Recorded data
──────────

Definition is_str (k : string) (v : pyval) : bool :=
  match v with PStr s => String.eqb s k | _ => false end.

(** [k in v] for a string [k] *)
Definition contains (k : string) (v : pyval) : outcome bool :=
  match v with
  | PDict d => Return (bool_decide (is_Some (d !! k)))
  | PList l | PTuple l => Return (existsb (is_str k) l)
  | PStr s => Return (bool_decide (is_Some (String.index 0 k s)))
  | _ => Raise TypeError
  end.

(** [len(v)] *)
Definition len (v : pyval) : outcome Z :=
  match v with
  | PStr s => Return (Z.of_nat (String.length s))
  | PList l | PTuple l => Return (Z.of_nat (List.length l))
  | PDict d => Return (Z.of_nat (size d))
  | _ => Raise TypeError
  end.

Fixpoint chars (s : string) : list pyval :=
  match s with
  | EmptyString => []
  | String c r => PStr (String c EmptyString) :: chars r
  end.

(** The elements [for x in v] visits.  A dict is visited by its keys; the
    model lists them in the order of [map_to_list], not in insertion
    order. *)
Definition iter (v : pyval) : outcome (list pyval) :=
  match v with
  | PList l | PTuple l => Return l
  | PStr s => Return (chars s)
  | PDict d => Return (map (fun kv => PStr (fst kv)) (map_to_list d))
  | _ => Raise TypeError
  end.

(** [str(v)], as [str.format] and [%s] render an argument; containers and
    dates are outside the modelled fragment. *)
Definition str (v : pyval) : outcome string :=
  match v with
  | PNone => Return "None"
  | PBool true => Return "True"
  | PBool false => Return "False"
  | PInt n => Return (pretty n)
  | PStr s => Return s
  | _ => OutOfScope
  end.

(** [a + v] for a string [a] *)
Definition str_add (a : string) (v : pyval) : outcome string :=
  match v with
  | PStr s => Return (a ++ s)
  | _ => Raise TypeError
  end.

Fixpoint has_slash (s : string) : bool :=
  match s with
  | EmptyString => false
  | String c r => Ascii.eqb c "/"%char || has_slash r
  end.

──────────

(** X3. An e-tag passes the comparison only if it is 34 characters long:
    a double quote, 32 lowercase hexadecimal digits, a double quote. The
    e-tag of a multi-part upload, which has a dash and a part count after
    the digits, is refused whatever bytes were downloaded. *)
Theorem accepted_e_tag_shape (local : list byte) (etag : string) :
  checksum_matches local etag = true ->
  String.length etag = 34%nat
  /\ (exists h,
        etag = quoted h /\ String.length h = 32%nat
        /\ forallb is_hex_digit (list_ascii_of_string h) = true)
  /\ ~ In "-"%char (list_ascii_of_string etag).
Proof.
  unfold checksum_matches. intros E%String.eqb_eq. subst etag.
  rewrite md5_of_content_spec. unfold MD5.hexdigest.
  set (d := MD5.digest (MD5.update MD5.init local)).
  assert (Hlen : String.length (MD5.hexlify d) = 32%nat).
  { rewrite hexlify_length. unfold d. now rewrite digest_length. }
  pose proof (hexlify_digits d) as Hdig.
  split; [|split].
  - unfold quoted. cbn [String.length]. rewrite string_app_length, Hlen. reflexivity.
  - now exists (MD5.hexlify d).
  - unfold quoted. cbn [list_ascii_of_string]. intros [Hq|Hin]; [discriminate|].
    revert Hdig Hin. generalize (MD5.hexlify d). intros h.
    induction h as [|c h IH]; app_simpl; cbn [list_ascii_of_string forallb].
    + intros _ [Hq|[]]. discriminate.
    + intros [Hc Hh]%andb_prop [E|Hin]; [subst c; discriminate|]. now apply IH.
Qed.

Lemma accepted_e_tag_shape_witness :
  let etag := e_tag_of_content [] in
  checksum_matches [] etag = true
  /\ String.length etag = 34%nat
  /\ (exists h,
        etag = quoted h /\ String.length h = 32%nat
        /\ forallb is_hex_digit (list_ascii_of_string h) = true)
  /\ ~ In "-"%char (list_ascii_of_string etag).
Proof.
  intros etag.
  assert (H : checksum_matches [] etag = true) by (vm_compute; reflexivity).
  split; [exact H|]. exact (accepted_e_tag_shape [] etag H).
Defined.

──────────

* [Exercise aim]: In the records above, locate the lines holding the word "discriminate". Copy each of them.

* [Written response]:
  - unfold quoted. cbn [list_ascii_of_string]. intros [Hq|Hin]; [discriminate|].
    + intros _ [Hq|[]]. discriminate.
    + intros [Hc Hh]%andb_prop [E|Hin]; [subst c; discriminate|]. now apply IH.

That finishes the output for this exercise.